Find the lines in the records that carry the word "option". Copy each one.

BEGIN

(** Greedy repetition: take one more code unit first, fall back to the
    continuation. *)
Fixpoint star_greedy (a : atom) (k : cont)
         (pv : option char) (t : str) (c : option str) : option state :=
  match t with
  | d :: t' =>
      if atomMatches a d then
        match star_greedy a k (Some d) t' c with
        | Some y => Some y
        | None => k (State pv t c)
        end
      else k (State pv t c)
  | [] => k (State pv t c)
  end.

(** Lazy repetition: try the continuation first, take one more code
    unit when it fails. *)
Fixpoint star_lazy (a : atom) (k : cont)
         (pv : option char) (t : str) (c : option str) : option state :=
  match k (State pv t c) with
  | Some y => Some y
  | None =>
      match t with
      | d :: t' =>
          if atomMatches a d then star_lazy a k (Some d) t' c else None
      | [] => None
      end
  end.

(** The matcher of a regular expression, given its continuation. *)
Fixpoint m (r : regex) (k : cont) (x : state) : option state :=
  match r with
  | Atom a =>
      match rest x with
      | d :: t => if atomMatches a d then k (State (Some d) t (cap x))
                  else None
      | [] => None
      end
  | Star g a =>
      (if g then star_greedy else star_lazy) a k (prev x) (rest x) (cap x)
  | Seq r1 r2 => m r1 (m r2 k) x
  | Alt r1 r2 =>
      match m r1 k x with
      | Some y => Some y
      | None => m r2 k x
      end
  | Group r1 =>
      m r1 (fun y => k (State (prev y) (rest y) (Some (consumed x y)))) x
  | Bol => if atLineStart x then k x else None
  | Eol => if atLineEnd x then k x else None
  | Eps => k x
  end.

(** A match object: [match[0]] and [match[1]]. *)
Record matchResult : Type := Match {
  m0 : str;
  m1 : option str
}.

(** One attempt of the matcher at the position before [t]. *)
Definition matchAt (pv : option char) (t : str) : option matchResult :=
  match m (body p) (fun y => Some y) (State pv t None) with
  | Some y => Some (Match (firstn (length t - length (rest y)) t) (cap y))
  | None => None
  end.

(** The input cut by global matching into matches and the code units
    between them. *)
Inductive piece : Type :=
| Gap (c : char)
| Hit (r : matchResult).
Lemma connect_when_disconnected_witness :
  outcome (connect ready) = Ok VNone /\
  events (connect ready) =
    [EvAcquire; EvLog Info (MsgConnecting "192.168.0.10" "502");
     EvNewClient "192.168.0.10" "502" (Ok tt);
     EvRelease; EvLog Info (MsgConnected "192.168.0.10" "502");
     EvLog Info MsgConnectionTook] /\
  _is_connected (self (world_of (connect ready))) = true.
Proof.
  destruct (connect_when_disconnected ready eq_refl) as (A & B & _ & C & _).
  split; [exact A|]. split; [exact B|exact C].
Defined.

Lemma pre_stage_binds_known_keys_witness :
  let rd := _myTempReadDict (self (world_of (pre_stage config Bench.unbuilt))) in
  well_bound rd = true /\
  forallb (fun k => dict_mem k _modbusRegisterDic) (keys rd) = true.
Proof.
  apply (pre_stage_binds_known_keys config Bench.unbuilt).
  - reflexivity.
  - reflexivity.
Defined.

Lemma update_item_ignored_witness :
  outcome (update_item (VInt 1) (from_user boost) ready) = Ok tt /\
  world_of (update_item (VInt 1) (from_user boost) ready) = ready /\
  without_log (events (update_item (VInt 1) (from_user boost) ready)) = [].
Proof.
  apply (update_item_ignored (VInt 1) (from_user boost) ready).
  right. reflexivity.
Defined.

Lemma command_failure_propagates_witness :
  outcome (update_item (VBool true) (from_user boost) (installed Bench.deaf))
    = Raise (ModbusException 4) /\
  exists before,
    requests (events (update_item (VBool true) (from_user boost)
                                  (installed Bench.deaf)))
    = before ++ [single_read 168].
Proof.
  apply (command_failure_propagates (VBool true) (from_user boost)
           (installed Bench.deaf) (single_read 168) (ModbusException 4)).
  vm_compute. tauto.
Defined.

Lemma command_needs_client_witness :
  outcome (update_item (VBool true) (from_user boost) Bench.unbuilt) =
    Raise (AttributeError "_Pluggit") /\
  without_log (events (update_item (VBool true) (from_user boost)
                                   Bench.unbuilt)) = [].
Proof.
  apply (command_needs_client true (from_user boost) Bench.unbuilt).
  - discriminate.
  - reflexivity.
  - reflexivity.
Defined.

END

:: RESPONSE AREA ::
         (pv : option char) (t : str) (c : option str) : option state :=
         (pv : option char) (t : str) (c : option str) : option state :=
Fixpoint m (r : regex) (k : cont) (x : state) : option state :=
  m1 : option str
Definition matchAt (pv : option char) (t : str) : option matchResult :=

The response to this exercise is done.